Problem requirements
Go line by line through the records below. Copy whichever lines contain the string "with".

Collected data
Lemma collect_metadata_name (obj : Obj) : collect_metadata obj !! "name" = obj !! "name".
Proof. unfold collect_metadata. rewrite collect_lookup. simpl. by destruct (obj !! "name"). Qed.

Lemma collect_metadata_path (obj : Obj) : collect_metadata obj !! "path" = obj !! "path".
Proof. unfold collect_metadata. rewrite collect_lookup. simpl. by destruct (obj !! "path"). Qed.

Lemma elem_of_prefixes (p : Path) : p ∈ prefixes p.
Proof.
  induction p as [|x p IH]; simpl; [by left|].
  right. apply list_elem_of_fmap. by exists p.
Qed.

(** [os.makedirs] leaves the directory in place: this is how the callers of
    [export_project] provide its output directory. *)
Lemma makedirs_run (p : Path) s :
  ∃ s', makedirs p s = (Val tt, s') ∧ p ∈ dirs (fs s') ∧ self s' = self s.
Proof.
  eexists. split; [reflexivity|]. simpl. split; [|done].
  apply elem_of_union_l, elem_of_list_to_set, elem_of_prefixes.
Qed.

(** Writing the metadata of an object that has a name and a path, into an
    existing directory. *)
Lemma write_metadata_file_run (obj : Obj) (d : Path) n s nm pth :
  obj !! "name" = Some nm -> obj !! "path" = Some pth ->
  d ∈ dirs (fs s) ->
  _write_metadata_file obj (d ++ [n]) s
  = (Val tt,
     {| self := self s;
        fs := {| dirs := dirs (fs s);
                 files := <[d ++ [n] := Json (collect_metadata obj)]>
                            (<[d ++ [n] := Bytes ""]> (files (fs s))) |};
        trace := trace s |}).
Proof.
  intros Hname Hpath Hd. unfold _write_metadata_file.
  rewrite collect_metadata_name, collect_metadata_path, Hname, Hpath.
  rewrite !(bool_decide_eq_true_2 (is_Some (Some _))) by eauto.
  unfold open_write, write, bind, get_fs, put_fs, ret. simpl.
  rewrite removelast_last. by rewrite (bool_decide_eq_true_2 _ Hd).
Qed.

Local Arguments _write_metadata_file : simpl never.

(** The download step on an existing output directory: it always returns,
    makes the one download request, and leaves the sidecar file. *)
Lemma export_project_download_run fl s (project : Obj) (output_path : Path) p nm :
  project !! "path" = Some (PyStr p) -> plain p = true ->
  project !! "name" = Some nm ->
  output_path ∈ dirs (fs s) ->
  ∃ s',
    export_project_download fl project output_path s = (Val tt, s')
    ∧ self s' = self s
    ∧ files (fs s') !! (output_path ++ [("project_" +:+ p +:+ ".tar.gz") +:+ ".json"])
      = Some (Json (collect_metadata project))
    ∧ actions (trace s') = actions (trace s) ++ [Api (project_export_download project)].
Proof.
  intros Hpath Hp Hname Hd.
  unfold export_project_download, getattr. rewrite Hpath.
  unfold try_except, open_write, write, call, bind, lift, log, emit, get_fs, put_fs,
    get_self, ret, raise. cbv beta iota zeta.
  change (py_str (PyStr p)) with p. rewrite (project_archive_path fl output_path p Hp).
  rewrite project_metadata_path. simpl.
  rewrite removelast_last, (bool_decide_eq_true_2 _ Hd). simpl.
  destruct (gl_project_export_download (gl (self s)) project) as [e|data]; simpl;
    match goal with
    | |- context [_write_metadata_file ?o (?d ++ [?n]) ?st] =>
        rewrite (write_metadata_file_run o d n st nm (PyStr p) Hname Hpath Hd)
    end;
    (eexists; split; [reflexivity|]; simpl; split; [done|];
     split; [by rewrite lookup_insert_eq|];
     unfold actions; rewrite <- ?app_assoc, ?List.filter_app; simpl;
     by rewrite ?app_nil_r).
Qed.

Output of the task
  change (py_str (PyStr p)) with p. rewrite (project_archive_path fl output_path p Hp).
    match goal with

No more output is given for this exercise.